Женитьба и потом рождение первого сына, казалось, лишь усугубили Колину замкнутость. Приезжая в субботу под вечер, он мог до ночи не проронить ни слова, а утром, взяв на руки первенца, уйти куда-нибудь на речку и до обеда сидеть на берегу, тетешкая младенца. Жена его, Светлана, время от времени бегала кормить грудничка и, возвращаясь, занималась хозяйством: стирала, мыла или возилась на огороде.
И чем громче становилось молчание Коли, тем сильнее подступала вина.
Однажды внук прикатил среди недели один, даже без шофера. Распахнув дверцу машины, долго сидел за рулем и курил папиросу за папиросой, затем перебрался на крыльцо, снял сапоги и, скрючив белые, не видавшие солнца ноги, задумчиво смотрел в одну точку. От еды и от бани он отказался и лишь попросил воды. Андрей Николаевич подал ему ковш и присел рядом.
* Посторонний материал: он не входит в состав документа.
Definition fault_answer (map fault version : Z) (e e' : vm_map_entry) : found_page :=
  mk_found_page map (vme_object e') (vme_offset e')
    (if needs_copy e' then Z.ldiff (protection e) VM_PROT_WRITE else protection e) (negb (wired_count e =? 0)) version.

Definition protection_error (fault : Z) (e : vm_map_entry) : kern_return :=
  if negb (Z.land (protection e) VM_PROT_NOTIFY =? 0) && writes fault then KERN_WRITE_PROTECTION_FAILURE
  else KERN_PROTECTION_FAILURE.

Lemma resolved_for fault r e' a :
  resolved fault (r_entry r) e' -> resolved fault (entry_for r a) (entry_for (with_entry e' r) a).
Proof.
  intros [H1 H2 H3 H4]. split; [|done|done|].
  - clear -H1. unfold entry_for, bare in *. destruct (r_entry r), e'. simpl in *. by injection H1 as -> -> -> -> -> -> -> -> -> ->.
  - intros Hc Ho. simpl in Ho. unfold entry_for. simpl. by rewrite H4.
Qed.

Section fault.
Context {St : Type} `{!ObjectOps St} `{!ObjectLaws St} (env : vm_env St).
Context (rs : gmap Z ring) (maps : gmap Z vm_map) (copies : gmap Z vm_map_copy) (map : Z).
Hypothesis Hupgrade : forall m, upgrade_lost env m = false.

Abbreviation vs := (vmem * St)%type.
Abbreviation own := (own rs maps copies map).
Abbreviation good := (good map).
Abbreviation finished := (finished rs maps copies map).

(** ** Locks *)

Lemma own_lock_read D R v E G (st : vs) Q :
  own D R v E G st -> vm_lock v = Unlocked -> (forall st', own D R (set_lock (ReadLocked 1) v) E G st' -> Q tt st') ->
  mwp (vm_map_lock_read map) Q st.
Proof. intros Ho Hl HQ. apply mwp_bind. eapply own_map_at; [done|]. rewrite Hl. by eapply own_update_map. Qed.

Lemma own_upgrade D R v E G (st : vs) Q :
  own D R v E G st -> vm_lock v = ReadLocked 1 -> (forall st', own D R (locked v) E G st' -> Q false st') ->
  mwp (vm_map_lock_read_to_write env map) Q st.
Proof.
  intros Ho Hl HQ. apply mwp_bind, mwp_gets. rewrite Hupgrade. apply mwp_bind. eapply own_map_at; [done|]. rewrite Hl.
  apply mwp_bind. eapply own_update_map; [done|]. intros st' Ho'. by apply mwp_ret, HQ.
Qed.

Lemma own_downgrade D R v E G (st : vs) Q :
  own D R v E G st -> vm_lock v = WriteLocked -> (forall st', own D R (set_lock (ReadLocked 1) v) E G st' -> Q tt st') ->
  mwp (vm_map_lock_write_to_read map) Q st.
Proof. intros Ho Hl HQ. apply mwp_bind. eapply own_map_at; [done|]. rewrite Hl. by eapply own_update_map. Qed.

(** ** The entry *)

Lemma lookup_entry_for_spec D R v E G F k (st : vs) vaddr Q :
  own D R v E G st -> good k R v G F ->
  (forall h st', good k R (set_hint h v) G F -> own D R (set_hint h v) E G st' -> mapped (rg_list R) vaddr = None -> Q None st') ->
  (forall h l1 r l2 st', good k R (set_hint h v) G F -> own D R (set_hint h v) E G st' -> rg_list R = l1 ++ r :: l2 ->
     r_start r <= vaddr < r_end r -> Q (Some (r_addr r)) st') ->
  mwp (lookup_entry_for map vaddr) Q st.
Proof.
  intros Ho Hg HN HS. unfold lookup_entry_for. pose proof (gd_wf _ _ _ _ _ _ Hg) as Hwf. pose proof (wf_ordered _ _ _ Hwf) as Hord.
  apply mwp_bind. eapply own_map_at; [done|]. cbn zeta.
  assert (Hfull : mwp (r ← vm_map_lookup_entry map vaddr; let '(found, entry) := r in mret (if (found : bool) then Some entry else None)) Q st).
  { apply mwp_bind. eapply mwp_mono; [by eapply lookup_entry_spec|]. intros [found a] st' (Hans & h & Hh & Ho' & _).
    apply (good_hint _ _ _ _ _ _ h Hh) in Hg. apply mwp_ret. destruct found; unfold lookup_answer in Hans; cbn [fst snd] in Hans.
    - destruct Hans as (l1 & x & l2 & El & -> & Hx). by eapply HS.
    - eapply HN; [exact Hg|exact Ho'|]. destruct Hans as (l1 & l2 & El & _ & Hlim & Hall). rewrite El in *.
      apply ordered_app in Hord as [O1 _]. rewrite mapped_app.
      destruct (Z.lt_ge_cases vaddr (rg_lo R)); [rewrite (mapped_below _ _ _ _ O1) by done|rewrite (mapped_above _ _ _ _ O1) by lia];
        (apply (mapped_from (vaddr + 1)); [|lia]); (eapply Forall_impl; [exact Hall|]); simpl; lia. }
  apply mwp_bind. destruct (Z.eqb_spec (vm_hint v) map) as [_|Hne]; [by apply mwp_ret|].
  pose proof (wf_hint _ _ _ Hwf) as Hh. unfold nodes in Hh. apply elem_of_cons in Hh as [|Hh]; [done|].
  apply list_elem_of_fmap in Hh as (r & Hr & Hin). apply list_elem_of_split in Hin as (l1 & l2 & El). rewrite Hr.
  apply mwp_bind. eapply own_links_at; [done..|]. cbn [vme_start vme_end]. apply mwp_ret.
  destruct (Z.leb_spec (r_start r) vaddr), (Z.ltb_spec vaddr (r_end r)); cbn [andb]; try done.
  apply mwp_ret. eapply (HS (vm_hint v)); [| |exact El|lia]; by rewrite set_hint_same.
Qed.

(** ** The object *)

(** The page of [vaddr], when the entry at [r] has become [e'], and the map
    [v'] is unlocked. *)
Definition page_found (vaddr prot : Z) (wired : bool) (r : region) (e' : vm_map_entry) (v' : vm_map) : lookup_result :=
  PageFound (mk_found_page map (vme_object e') (vme_offset (entry_for (with_entry e' r) vaddr)) prot wired (timestamp v')).
(** Pages and ports of an object change, those of the others do not. *)
Lemma obj_inv_replace s s' k G o x x' :
  inv s k G -> ob_objects s !! o = Some x -> ob_objects s' = <[o := x']> (ob_objects s) ->
  ob_shadow x' = ob_shadow x -> ob_ref_count x' = ob_ref_count x -> quiet x' ->
  (forall z y, z <> o -> ob_objects s !! z = Some y -> ports_ok (ob_ports s') z y) -> ports_ok (ob_ports s') o x' ->
  NoDup (page_addrs (<[o := x']> (ob_objects s))) -> vm_object_cached_list s' = vm_object_cached_list s ->
  vm_object_cached_count s' = vm_object_cached_count s -> inv s' k G.
Proof.
  intros [H1 H2 H3 H4 H5 H6 H7 H8 H9 H10 H11] Ho Hs' Hsh Hrc Hq Hpo Hpx Hnd Hc1 Hc2.
  assert (He : edges (<[o := x']> (ob_objects s)) ≡ₚ edges (ob_objects s)) by (eapply gather_same; [exact Ho|by rewrite Hsh]).
  assert (Hlook : forall z y, <[o := x']> (ob_objects s) !! z = Some y -> (z = o /\ y = x') \/ (z <> o /\ ob_objects s !! z = Some y)).
  { intros z y Hz. destruct (decide (z = o)) as [->|Hne].
    - left. rewrite lookup_insert_eq in Hz. by inversion Hz.
    - right. by rewrite lookup_insert_ne in Hz. }
  split; rewrite ?Hs', ?Hc1, ?Hc2; try done.
  - intros z y Hz. rewrite (count_perm z _ (G ++ edges (ob_objects s))) by (by rewrite He).
    destruct (Hlook z y Hz) as [[-> ->]|[? ?]]; [rewrite Hrc|]; by apply H1.
  - intros z Hz. destruct (H2 z Hz) as [y Hy]. destruct (decide (z = o)) as [->|]; [rewrite lookup_insert_eq; eauto|].
    rewrite lookup_insert_ne by done. eauto.
  - by eapply chains_same.
  - intros z y Hz. destruct (Hlook z y Hz) as [[-> ->]|[? ?]]; eauto.
  - intros z y Hz. destruct (Hlook z y Hz) as [[-> ->]|[? ?]]; eauto.
  - rewrite (Permutation_length He). lia.
  - intros z Hz. destruct (H7 z Hz) as (? & y & Hy & Hy0). split; [done|].
    destruct (decide (z = o)) as [->|]; [|exists y; by rewrite lookup_insert_ne].
    exists x'. rewrite lookup_insert_eq. simplify_eq. by rewrite Hrc.
  - intros z y Hz Hy. destruct (Hlook z y Hz) as [[-> ->]|[? ?]]; [|eauto]. eapply H10; [exact Ho|]. congruence.
Qed.
(** ** One round *)

Lemma sources_step m o x f off : m !! o = Some x -> sources (S f) m o off =
  match page_at off (memq x) with
  | Some p => [FromPage (pg_addr p)]
  | None => (if pager_created x then [FromPager (ob_pager x) (u32 (off + paging_offset x))] else []) ++
      sources f m (ob_shadow x) (u32 (off + shadow_offset x))
  end.
Proof. intros Ho. cbn [sources]. by rewrite Ho. Qed.

Lemma null_is_no_object m : chains m -> m !! VM_OBJECT_NULL = None.
Proof. intros Hch. destruct (m !! VM_OBJECT_NULL) eqn:E; [by destruct (Hch _ _ E)|done]. Qed.

(** The objects below the two that take part are read as before. *)
Lemma below_unchanged o s s' x y l f off :
  collapses o s s' -> chains (ob_objects s) -> chains (ob_objects s') -> ob_objects s !! o = Some x ->
  ob_objects s !! ob_shadow x = Some y -> chain (ob_objects s) (ob_shadow y) l -> NoDup (o :: ob_shadow x :: l) ->
  (length l <= f)%nat -> sources f (ob_objects s') (ob_shadow y) off = sources f (ob_objects s) (ob_shadow y) off.
Proof.
  intros Hc Hch Hch' Ho Hy Hl Hnd Hf. apply NoDup_cons in Hnd as [Hol Hnd]. apply NoDup_cons in Hnd as [Hbl _].
  rewrite not_elem_of_cons in Hol. destruct (collapses_result _ _ _ Hc) as (x0 & y0 & x' & Ho0 & _ & Hy0 & _ & _ & _ & _ & Hrest).
  simplify_eq. eapply sources_agree; [exact Hl| |by intros ->; split; apply null_is_no_object|done..].
  intros q p Hq Hp. apply Hrest; [intros ->; tauto|by intros ->|done].
Qed.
Внук напился, остатки воды вылил себе на голову и, слизывая с губ бегущие по лицу капли, неожиданно спросил:
— Дед, а дед… Что же вы натворили?
И, не дожидаясь ответа, прихватил сапоги, швырнул их в машину и умчался, поднимая густую дорожную пыль.
Андрей Николаевич тогда решил, что Коля больше не покажется, однако в субботу он явился с семьей и как ни в чем не бывало отправился с сыном на речку. Но с тех пор Андрей Николаевич ждал каждого выходного, как ждут суда. Почему-то казалось, что если он не приедет раз, другой, то не приедет никогда. И, думая так, Андрей Николаевич приглядывал, примеривал к себе келью матери, матери Мелитины.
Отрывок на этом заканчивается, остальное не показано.